Below are the records; count how many of their lines hold the string "decide" and give the number alone.

◆ Data to examine
»»
Lemma perturb_run i w T W s :
  W !! i = Some w ->
  (s0 ← get;
   (if negb (isWidgetFixedSize (widgets s0) (Some i)) then
      originalSize ← gets (fun s => size (default w (widgets s !! i)));
      QWidget_resize i (QSize_shrunkBy originalSize margins) ;;
      QWidget_resize i (QSize_grownBy originalSize margins) ;;
      QWidget_resize i originalSize
    else skip) ;;
   originalPosition ← gets (fun s => pos (default w (widgets s !! i)));
   QWidget_move i (QPoint_sub originalPosition offset) ;;
   QWidget_move i (QPoint_add originalPosition offset) ;;
   QWidget_move i originalPosition) (with_trace T (with_widgets W s))
  = (tt, if isWidgetFixedSize W (Some i)
         then with_trace (T ++ nudges i w) (with_widgets W s)
         else with_trace (T ++ stretches i w ++ nudges i w)
                (with_widgets (<[i := set_size (boundedSize w (size w)) w]> W) s)).
Proof.
  intros Hw. bind_with get_run. rewrite widgets_run.
  destruct (isWidgetFixedSize W (Some i)); cbn [negb].
  - bind_with skip_run. rewrite (nudge_run i w w _ _ _ Hw).
    now rewrite (nudged_back W i w _ _ Hw).
  - erewrite bind_eq by (apply (stretch_run i w _ _ _ Hw)). cbv beta.
    assert (forall sz w1, pos (set_size sz w1) = pos w1) as Hpos by reflexivity.
    erewrite nudge_run by (rewrite !lookup_alter_eq, Hw; reflexivity).
    unfold nudges. cbv beta. rewrite !Hpos, (resized_back W i w _ _ _ _ Hw).
    now rewrite <- !app_assoc.
Qed.

Lemma forceWidgetRepaint_run i w T W s :
  W !! i = Some w ->
  forceWidgetRepaint (Some i) (with_trace T (with_widgets W s))
  = (tt,
     if settledWindow w
     then with_trace (T ++ [Update i] ++ frameMargins s i w ++ [Update i]) (with_widgets W s)
     else if isWidgetFixedSize W (Some i)
          then with_trace (T ++ [Update i] ++ nudges i w ++ frameMargins s i w ++ [Update i])
                 (with_widgets W s)
          else with_trace (T ++ [Update i] ++ stretches i w ++ nudges i w
                           ++ frameMargins s i w ++ [Update i])
                 (with_widgets (<[i := set_size (boundedSize w (size w)) w]> W) s)).
Proof.
  intros Hw. unfold forceWidgetRepaint.
  bind_with @gets_run. rewrite widgets_run, Hw. cbv beta iota.
  bind_with QWidget_update_run.
  unfold settledWindow. rewrite <- (negb_involutive (isWindow w && _)), negb_andb.
  destruct (negb (isWindow w) || negb (testFlags (windowState w) _)) eqn:Hgo;
    cbn [negb].
  - erewrite bind_eq by (apply (perturb_run i w _ _ _ Hw)). cbv beta.
    destruct (isWidgetFixedSize W (Some i)); rewrite frameMargins_run;
      now rewrite <- !app_assoc.
  - bind_with skip_run. rewrite frameMargins_run. now rewrite <- !app_assoc.
Qed.

Lemma forceWidgetRepaint_snd s i w :
  widgets s !! i = Some w ->
  snd (forceWidgetRepaint (Some i) s)
  = if settledWindow w
    then with_trace (trace s ++ [Update i] ++ frameMargins s i w ++ [Update i]) s
    else if isWidgetFixedSize (widgets s) (Some i)
         then with_trace (trace s ++ [Update i] ++ nudges i w ++ frameMargins s i w
                          ++ [Update i]) s
         else with_trace (trace s ++ [Update i] ++ stretches i w ++ nudges i w
                          ++ frameMargins s i w ++ [Update i])
                (with_widgets (<[i := set_size (boundedSize w (size w)) w]> (widgets s)) s).
Proof.
  intros Hw. rewrite (state_run s) at 1.
  rewrite (forceWidgetRepaint_run i w _ _ _ Hw). cbn [snd].
  destruct (settledWindow w); [now rewrite with_widgets_same|].
  destruct (isWidgetFixedSize (widgets s) (Some i)); [now rewrite with_widgets_same|].
  reflexivity.
Qed.

Lemma boundedSize_within (w : QWidget) (sz : QSize) :
  withinBounds w sz -> boundedSize w sz = sz.
Proof.
  intros [[H1 H2] [H3 H4]]. unfold boundedSize. destruct sz as [a b]. simpl in *.
  f_equal; lia.
Qed.

Lemma set_size_same (w : QWidget) : set_size (size w) w = w.
Proof. now destruct w. Qed.

Lemma isWidgetFixedSize_resized (ws : Store) (i j : WidgetId) (w : QWidget) (sz : QSize) :
  ws !! i = Some w ->
  isWidgetFixedSize (<[i := set_size sz w]> ws) (Some j) = isWidgetFixedSize ws (Some j).
Proof.
  intros Hw. unfold isWidgetFixedSize, deref.
  destruct (decide (i = j)) as [<-|Hne].
  - rewrite lookup_insert_eq, Hw. reflexivity.
  - now rewrite lookup_insert_ne.
Qed.

(** X12. The repaint forcer puts everything back.  Whatever the widget, only
    that widget is touched and its position is the one it had; its size is
    the one it had whenever that size lies within the widget's minimum and
    maximum size (otherwise the last [resize] clamps it); whether any widget
    counts as fixed-size is unchanged, and so is [isWindowFixedSize]; the
    window table and the binding are not touched.  A widget that is neither
    fixed-size nor a settled top-level window gets three resizes (shrunk by
    the margins, grown by them, original) followed by three moves, between
    the two [update] calls. *)
Theorem forceWidgetRepaint_restores (s : State) (i : WidgetId) (w : QWidget) :
  widgets s !! i = Some w ->
  let s' := snd (forceWidgetRepaint (Some i) s) in
  (forall j, j <> i -> widgets s' !! j = widgets s !! j)
  /\ (exists w', widgets s' !! i = Some w' /\ pos w' = pos w
                  /\ (withinBounds w (size w) -> w' = w))
  /\ (forall j, isWidgetFixedSize (widgets s') (Some j)
                = isWidgetFixedSize (widgets s) (Some j))
  /\ isWindowFixedSize s' = isWindowFixedSize s
  /\ g_framelessWidgetsHelperData s' = g_framelessWidgetsHelperData s
  /\ m_window s' = m_window s
  /\ (settledWindow w = false -> isWidgetFixedSize (widgets s) (Some i) = false ->
      trace s' = trace s ++ [Update i] ++ stretches i w ++ nudges i w
                 ++ frameMargins s i w ++ [Update i]).
Proof.
  intros Hw. cbv zeta. rewrite (forceWidgetRepaint_snd s i w Hw).
  destruct (settledWindow w) eqn:Hs;
    [|destruct (isWidgetFixedSize (widgets s) (Some i)) eqn:Hf]; cbn.
  - repeat split; try reflexivity; try discriminate. exists w. auto.
  - repeat split; try reflexivity; try discriminate. exists w. auto.
  - split; [intros j Hne; now rewrite lookup_insert_ne|].
    split.
    { exists (set_size (boundedSize w (size w)) w). rewrite lookup_insert_eq.
      split; [reflexivity|]. split; [reflexivity|].
      intros Hb. now rewrite (boundedSize_within w _ Hb), set_size_same. }
    split; [intros j; now apply isWidgetFixedSize_resized|].
    split.
    { unfold isWindowFixedSize. cbn.
      assert (QPointer_data (<[i:=set_size (boundedSize w (size w)) w]> (widgets s)) (m_window s)
              = QPointer_data (widgets s) (m_window s)) as ->.
      { destruct (m_window s) as [m|]; [|reflexivity]. simpl.
        destruct (decide (i = m)) as [<-|Hne].
        - now rewrite lookup_insert_eq, Hw.
        - now rewrite lookup_insert_ne. }
      destruct (QPointer_data (widgets s) (m_window s)); [|reflexivity].
      now apply isWidgetFixedSize_resized. }
    repeat split; reflexivity.
Qed.

Lemma forceWidgetRepaint_restores_witness :
  widgets (snd (forceWidgetRepaint (Some 2%positive) Examples.titleBarWindow)) !! 2%positive
  = Some (Examples.child 1%positive 0 0 400 30).
Proof.
  destruct (forceWidgetRepaint_restores Examples.titleBarWindow 2%positive
              (Examples.child 1%positive 0 0 400 30)) as (_ & (w' & H1 & _ & H3) & _).
  - vm_compute. reflexivity.
  - transitivity (Some w'); [exact H1|]. f_equal. apply H3.
    unfold withinBounds. simpl. lia.
Defined.

Lemma exclusion_round_trip_witness :
  excludedRects
    (snd (setHitTestVisible_rect (QRect_xywh 0 0 10 10) false
            (snd (setHitTestVisible_rect (QRect_xywh 0 0 10 10) true Examples.titleBarWindow))))
  = excludedRects Examples.titleBarWindow.
Proof.
  destruct (exclusion_round_trip Examples.titleBarWindow
              (nativeWindow Examples.titleBarTopLevel) 3%positive (QRect_xywh 0 0 10 10))
    as (_ & _ & H & _).
  - vm_compute. reflexivity.
  - apply H; reflexivity.
Defined.

(** ** Mapping a widget into the window *)

Lemma mapTo_self (ws : Store) (m : WidgetId) (p : QPoint) : mapTo ws m m p = p.
Proof. unfold mapTo. simpl. now destruct (decide (m = m)). Qed.

(** X13. [mapWidgetGeometryToScene] gives the empty default rectangle for a
    null or dead widget and on an unbound helper, so such a widget removes
    nothing from a region.  On a bound helper the rectangle of a live widget
    has the widget's size; for the bound window itself it is the client
    rectangle at the origin, and for a widget placed directly in the window it
    is the widget's geometry. *)
Theorem mapWidgetGeometryToScene_cases (s : State) (i : WidgetId) (w : QWidget) :
  mapWidgetGeometryToScene s None = nullRect
  /\ QRegion_of nullRect = []
  /\ (widgets s !! i = None -> mapWidgetGeometryToScene s (Some i) = nullRect)
  /\ (QPointer_data (widgets s) (m_window s) = None ->
      mapWidgetGeometryToScene s (Some i) = nullRect)
  /\ (forall m, QPointer_data (widgets s) (m_window s) = Some m -> widgets s !! i = Some w ->
        x2 (mapWidgetGeometryToScene s (Some i)) - x1 (mapWidgetGeometryToScene s (Some i)) + 1
        = wd (size w)
        /\ y2 (mapWidgetGeometryToScene s (Some i)) - y1 (mapWidgetGeometryToScene s (Some i)) + 1
           = ht (size w)
        /\ (i = m -> mapWidgetGeometryToScene s (Some i) = QRect_of (mkPoint 0 0) (size w))
        /\ (parentWidget w = Some m -> i <> m ->
            mapWidgetGeometryToScene s (Some i) = geometry w)).
Proof.
  unfold mapWidgetGeometryToScene.
  split; [reflexivity|]. split; [reflexivity|].
  split; [now intros ->|].
  split; [intros ->; now destruct (widgets s !! i)|].
  intros m Hm Hw. rewrite Hw, Hm. unfold QRect_of. simpl.
  split; [lia|]. split; [lia|]. split.
  - intros ->. now rewrite mapTo_self.
  - intros Hp Hne. now rewrite (mapTo_directChild _ _ _ _ Hw Hp Hne).
Qed.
««
◆ Solution to the problem
3